PCV2 is smallest, non-enveloped, single-stranded circular DNA viruses, which is currently found in the mammals, belonging to the genus Circovirus in the family of Circoviridae. Porcine circovirus type 2 (PCV2) is the primary causative agent of porcine circovirus associated diseases (PCVAD), such as postweaning multisystemic wasting syndrome (PMWS). PCV2 infection is widespread, cause economically important diseases and severe immunosuppression in apparently healthy swine. At the same time the PCV2 often mixed infection whit other pathogens (such as Classical swine fever virus and Porcine reproductive and respiratory syndrome virus) in clinical which caused serious impact on swine industry production worldwide. VLPs mimic the structure of authentic virus particles they are more preferable for vaccine candidate. The aim of the study was to research prokaryotic expression preparation of PCV2 VLPs, and the study of PCV2 VLPs stability at the long-term storage.In this study, first synthetic PCV2b/1B subtype (GenBank:KF700357) capsid protein gene was clone into pET100, and overexpressed in E. coli BL21 (DE3). Subsequently, the soluble Cap was rapidly purified in one step by Ni+ affinity chromatography. Test purification of proteins is the PCV2 Cap protein by SDS-PAGE protein-electrophoresis and western.PCV2 Cap can self-assembly form VLPs in vitro an appropriate, the VLPs was show by transmission electron microscopy, we found the size (-17nm) and morphology was close to the wild PCV2. Furthermore, based on TEM, western blots and IFA, E. coli derived VLPs has the ability of invasion of PK15 cells, and identify PCV2 positive serum.
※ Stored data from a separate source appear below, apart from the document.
Lemma boucle_coherence_spec
  (onduleurs caracteristiques : list (option fichier))
  (indices : list nat) (coherence_valide : bool) :
  snd (boucle_coherence fichier table lire nb_colonnes nb_lignes
         onduleurs caracteristiques indices coherence_valide) = true <->
  coherence_valide = true /\
  forall i, In i indices ->
    onduleur_coherent fichier table lire nb_colonnes nb_lignes
      onduleurs caracteristiques i.
Proof.
  revert coherence_valide.
  induction indices as [|i reste IH]; intros b; simpl.
  - split; [intros H; split; auto; intros i []|tauto].
  - rewrite IH.
    pose proof (verifier_onduleur_coherent onduleurs caracteristiques i) as Hv.
    destruct (snd (verifier_onduleur fichier table lire nb_colonnes nb_lignes
                     onduleurs caracteristiques i)).
    + split; [intros [H _]; discriminate|].
      intros [_ H]. exfalso.
      assert (Hc := H i (or_introl eq_refl)).
      apply Hv in Hc. discriminate.
    + split.
      * intros [Hb H]. split; auto. intros j [<-|Hj]; auto.
        apply Hv. reflexivity.
      * intros [Hb H]. split; auto.
Qed.

Lemma boucle_coherence_sans_succes
  (onduleurs caracteristiques : list (option fichier))
  (indices : list nat) (coherence_valide : bool) :
  ~ In Succes (fst (boucle_coherence fichier table lire nb_colonnes nb_lignes
                      onduleurs caracteristiques indices coherence_valide)).
Proof.
  revert coherence_valide.
  induction indices as [|i reste IH]; intros b; simpl; auto.
  intros H. apply in_app_or in H as [H|H]; [|apply (IH _ H)].
  unfold verifier_onduleur in H.
  destruct (f_onduleur <- indexer onduleurs i;;
            df_onduleur <- lire_option fichier table lire f_onduleur;;
            f_carac <- indexer caracteristiques i;;
            df_carac <- lire_option fichier table lire f_carac;;
            Ok (df_onduleur, df_carac)) as [dfs|e]; simpl in H.
  - destruct (Z.of_nat (nb_colonnes (fst dfs)) - 2
              =? Z.of_nat (nb_lignes (snd dfs))); simpl in H;
      [contradiction|destruct H as [H|[]]; discriminate].
  - destruct H as [H|[]]; discriminate.
Qed.

End ValidationProprietes.

(** X19. When a file is missing (one of the inverter files, the
    irradiance file, or one of the characteristics files), the validation
    displays the matching message, alone, and then stops on NameError:
    the script reads [coherence_valide], which no branch has bound. *)
Theorem valider_fichier_manquant (fichier table : Type)
  (lire : fichier -> result table) (nb_colonnes nb_lignes : table -> nat)
  (nb_onduleurs : nat) (onduleurs caracteristiques : list (option fichier))
  (irradiance : option fichier) :
  In None onduleurs \/ irradiance = None \/ In None caracteristiques ->
  exists message,
    valider fichier table lire nb_colonnes nb_lignes nb_onduleurs
      onduleurs caracteristiques irradiance = ([message], NameError) /\
    (message = OnduleursManquants \/ message = IrradianceManquante \/
     message = CaracteristiquesManquantes).
Proof.
  intros H. unfold valider, branches.
  destruct (existsb est_none onduleurs) eqn:E1; simpl; [eauto|].
  destruct irradiance as [f|]; simpl; [|eauto].
  destruct (existsb est_none caracteristiques) eqn:E2; simpl; [eauto 6|].
  exfalso. destruct H as [H|[H|H]]; [|discriminate|].
  - assert (Ht : existsb est_none onduleurs = true)
      by (apply existsb_exists; exists None; auto).
    congruence.
  - assert (Ht : existsb est_none caracteristiques = true)
      by (apply existsb_exists; exists None; auto).
    congruence.
Qed.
Explore the effects of buffers, NaCl concentration and temperatures on the PCV2 VLP stability. We validated the use of transmission electron microscopy (TEM) for measuring the hydrodynamic diameter (-20 nm) of VLP, which was close to the VLP diameter (-17nm) as measured by dynamic light scattering (DLS).Using TEM and ELISA techniques, we found that PCV2 VLPs remained the best stable in buffer A with 0.5M NaCl at 4?. These data altogether proved the stability of EV71 VLP and suggested that the VLP is amenable to bioprocessing and storage.The results in our study provides a simple and effective molecular experiment model for PCV2 assembly and invasion mechanism research, and for the clinical serological detection PCV2 neutralizing antibodies, PCV2 VLPs candidate vaccine prepared provides the feasibility.